━━━━━ EXERCISE DATA

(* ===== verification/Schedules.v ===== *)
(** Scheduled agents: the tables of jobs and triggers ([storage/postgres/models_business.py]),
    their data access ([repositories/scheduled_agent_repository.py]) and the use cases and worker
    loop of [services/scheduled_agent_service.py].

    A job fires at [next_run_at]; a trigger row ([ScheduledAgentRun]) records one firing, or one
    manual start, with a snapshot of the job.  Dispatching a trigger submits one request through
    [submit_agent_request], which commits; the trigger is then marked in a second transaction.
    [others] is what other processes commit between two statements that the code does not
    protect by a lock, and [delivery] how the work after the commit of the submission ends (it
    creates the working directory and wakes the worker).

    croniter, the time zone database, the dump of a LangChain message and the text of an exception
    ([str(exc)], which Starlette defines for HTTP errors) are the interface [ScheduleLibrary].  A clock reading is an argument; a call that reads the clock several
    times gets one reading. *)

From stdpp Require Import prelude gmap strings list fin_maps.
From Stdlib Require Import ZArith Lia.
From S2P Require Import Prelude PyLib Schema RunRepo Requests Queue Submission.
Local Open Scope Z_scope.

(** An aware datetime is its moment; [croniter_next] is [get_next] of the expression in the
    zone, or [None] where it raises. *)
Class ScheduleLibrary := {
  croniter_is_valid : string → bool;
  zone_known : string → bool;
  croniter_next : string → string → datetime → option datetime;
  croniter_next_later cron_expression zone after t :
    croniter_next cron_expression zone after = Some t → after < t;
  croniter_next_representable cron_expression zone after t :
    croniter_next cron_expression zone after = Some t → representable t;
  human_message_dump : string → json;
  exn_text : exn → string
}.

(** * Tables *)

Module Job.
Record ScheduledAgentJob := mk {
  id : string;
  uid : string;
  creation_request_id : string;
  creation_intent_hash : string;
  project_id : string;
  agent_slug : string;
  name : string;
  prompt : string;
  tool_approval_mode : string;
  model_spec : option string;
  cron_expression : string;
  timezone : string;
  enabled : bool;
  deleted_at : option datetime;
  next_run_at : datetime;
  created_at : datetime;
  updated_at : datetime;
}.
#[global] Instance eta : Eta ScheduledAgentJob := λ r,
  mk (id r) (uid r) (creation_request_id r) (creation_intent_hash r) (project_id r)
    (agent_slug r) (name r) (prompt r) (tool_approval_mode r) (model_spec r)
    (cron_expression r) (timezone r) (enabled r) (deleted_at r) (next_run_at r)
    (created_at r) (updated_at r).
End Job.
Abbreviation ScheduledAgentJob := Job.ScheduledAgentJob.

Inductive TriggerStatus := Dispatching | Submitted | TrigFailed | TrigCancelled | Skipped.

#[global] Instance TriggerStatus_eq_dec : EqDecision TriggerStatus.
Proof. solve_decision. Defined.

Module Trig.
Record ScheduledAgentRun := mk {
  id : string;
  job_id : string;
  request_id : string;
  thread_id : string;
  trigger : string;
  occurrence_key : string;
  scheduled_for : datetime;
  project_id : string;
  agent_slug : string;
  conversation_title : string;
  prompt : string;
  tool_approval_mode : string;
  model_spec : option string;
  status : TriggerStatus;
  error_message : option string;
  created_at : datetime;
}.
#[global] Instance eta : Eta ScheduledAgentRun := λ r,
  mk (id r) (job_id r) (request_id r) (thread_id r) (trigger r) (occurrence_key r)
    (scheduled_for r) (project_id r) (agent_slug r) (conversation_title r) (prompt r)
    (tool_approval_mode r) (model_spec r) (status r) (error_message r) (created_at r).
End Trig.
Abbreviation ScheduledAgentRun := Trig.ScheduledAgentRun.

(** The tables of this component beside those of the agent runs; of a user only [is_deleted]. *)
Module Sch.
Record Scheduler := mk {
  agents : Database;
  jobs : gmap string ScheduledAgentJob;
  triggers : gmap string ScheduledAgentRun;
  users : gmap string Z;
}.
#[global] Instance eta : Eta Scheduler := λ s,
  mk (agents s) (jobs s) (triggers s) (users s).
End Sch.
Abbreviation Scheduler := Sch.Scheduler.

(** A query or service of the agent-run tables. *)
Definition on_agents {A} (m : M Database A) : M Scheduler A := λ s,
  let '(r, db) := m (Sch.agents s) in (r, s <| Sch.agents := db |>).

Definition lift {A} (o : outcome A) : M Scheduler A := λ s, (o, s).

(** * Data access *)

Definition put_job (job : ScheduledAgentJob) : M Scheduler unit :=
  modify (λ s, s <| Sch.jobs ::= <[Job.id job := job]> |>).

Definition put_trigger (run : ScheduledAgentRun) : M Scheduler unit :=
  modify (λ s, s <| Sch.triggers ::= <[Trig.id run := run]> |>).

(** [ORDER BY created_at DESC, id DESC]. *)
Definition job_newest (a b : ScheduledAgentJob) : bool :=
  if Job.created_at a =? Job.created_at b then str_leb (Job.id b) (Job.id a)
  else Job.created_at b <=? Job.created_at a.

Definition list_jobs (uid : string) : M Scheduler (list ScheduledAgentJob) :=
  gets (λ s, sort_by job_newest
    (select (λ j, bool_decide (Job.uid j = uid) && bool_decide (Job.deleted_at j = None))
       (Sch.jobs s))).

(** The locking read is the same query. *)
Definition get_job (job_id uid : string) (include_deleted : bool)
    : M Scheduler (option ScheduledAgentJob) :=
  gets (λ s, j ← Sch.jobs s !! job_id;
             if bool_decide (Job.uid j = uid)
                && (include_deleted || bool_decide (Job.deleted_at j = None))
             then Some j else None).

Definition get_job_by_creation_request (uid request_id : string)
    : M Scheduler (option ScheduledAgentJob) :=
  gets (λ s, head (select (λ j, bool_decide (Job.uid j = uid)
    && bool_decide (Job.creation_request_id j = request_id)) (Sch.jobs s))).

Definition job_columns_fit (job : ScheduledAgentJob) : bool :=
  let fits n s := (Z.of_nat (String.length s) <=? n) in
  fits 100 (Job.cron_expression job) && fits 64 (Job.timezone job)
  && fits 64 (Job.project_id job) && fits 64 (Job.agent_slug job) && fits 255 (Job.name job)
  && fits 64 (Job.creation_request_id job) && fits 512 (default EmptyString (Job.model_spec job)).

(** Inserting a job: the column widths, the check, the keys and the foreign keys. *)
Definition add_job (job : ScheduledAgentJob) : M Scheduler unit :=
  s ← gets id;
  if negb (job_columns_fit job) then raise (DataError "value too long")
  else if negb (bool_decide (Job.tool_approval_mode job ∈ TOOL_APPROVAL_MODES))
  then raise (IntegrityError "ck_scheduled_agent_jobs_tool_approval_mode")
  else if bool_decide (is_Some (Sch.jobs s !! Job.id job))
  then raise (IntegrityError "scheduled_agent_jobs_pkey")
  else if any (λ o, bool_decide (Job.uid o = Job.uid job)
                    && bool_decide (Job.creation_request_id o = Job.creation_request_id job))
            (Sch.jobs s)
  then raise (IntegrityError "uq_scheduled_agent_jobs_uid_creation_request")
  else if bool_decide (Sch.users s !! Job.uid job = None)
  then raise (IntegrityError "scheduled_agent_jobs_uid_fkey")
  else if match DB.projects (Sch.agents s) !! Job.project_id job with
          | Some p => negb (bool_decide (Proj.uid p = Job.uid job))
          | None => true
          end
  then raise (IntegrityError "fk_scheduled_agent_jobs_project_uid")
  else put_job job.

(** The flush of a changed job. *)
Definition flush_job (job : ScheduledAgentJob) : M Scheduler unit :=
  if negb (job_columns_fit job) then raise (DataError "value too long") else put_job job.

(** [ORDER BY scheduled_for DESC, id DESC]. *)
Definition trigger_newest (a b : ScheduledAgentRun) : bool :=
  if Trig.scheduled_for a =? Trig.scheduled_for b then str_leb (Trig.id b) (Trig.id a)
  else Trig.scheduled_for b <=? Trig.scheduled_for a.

━━━━━━━━━━
━━━━━ EXERCISE DATA

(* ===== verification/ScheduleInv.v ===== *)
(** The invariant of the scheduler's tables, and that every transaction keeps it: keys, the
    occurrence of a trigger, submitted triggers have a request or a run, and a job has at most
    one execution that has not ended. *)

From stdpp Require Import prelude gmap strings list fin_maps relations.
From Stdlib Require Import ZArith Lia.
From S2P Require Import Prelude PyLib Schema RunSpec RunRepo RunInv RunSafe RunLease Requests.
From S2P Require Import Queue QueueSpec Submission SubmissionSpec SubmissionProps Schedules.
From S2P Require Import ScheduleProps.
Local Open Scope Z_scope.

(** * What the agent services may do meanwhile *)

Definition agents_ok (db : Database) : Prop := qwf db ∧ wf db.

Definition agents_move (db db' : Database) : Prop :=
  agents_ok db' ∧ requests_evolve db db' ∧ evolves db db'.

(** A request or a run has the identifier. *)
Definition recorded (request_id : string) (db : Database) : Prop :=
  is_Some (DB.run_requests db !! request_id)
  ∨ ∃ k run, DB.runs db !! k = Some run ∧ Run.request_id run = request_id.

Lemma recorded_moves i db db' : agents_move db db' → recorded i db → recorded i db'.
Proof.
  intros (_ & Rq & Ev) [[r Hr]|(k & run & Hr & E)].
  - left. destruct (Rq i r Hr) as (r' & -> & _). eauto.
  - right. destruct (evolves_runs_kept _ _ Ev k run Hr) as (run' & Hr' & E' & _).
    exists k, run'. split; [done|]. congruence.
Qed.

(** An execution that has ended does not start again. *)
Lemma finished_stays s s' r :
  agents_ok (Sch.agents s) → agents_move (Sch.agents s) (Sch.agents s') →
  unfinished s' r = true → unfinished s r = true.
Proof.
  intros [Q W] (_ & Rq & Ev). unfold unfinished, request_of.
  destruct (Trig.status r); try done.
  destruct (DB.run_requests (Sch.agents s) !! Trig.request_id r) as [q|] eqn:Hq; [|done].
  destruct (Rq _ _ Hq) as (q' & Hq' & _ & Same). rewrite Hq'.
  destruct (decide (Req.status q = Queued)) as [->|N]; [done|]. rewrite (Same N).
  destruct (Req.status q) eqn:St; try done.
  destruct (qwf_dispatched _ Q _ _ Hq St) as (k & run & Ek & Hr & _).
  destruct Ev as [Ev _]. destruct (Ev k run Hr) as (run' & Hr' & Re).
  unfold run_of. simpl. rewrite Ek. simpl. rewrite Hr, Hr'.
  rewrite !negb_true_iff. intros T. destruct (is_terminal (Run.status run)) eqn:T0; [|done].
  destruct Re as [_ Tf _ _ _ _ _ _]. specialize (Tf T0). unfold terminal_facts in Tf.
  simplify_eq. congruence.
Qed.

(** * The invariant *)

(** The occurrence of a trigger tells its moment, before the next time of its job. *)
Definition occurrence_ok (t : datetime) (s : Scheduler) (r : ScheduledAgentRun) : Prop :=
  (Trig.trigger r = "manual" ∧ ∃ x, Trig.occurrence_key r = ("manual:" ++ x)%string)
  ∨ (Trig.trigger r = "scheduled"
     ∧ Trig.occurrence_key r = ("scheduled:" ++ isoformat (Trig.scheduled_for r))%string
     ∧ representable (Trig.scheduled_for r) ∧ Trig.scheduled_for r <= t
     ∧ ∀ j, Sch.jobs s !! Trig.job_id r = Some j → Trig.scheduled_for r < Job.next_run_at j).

━━━━━━━━━━

> _EXERCISE DIRECTIONS_: Would you filter the records and copy out each line containing "IntegrityError"?

> _PROBLEM SOLUTION_:
  then raise (IntegrityError "ck_scheduled_agent_jobs_tool_approval_mode")
  then raise (IntegrityError "scheduled_agent_jobs_pkey")
  then raise (IntegrityError "uq_scheduled_agent_jobs_uid_creation_request")
  then raise (IntegrityError "scheduled_agent_jobs_uid_fkey")
  then raise (IntegrityError "fk_scheduled_agent_jobs_project_uid")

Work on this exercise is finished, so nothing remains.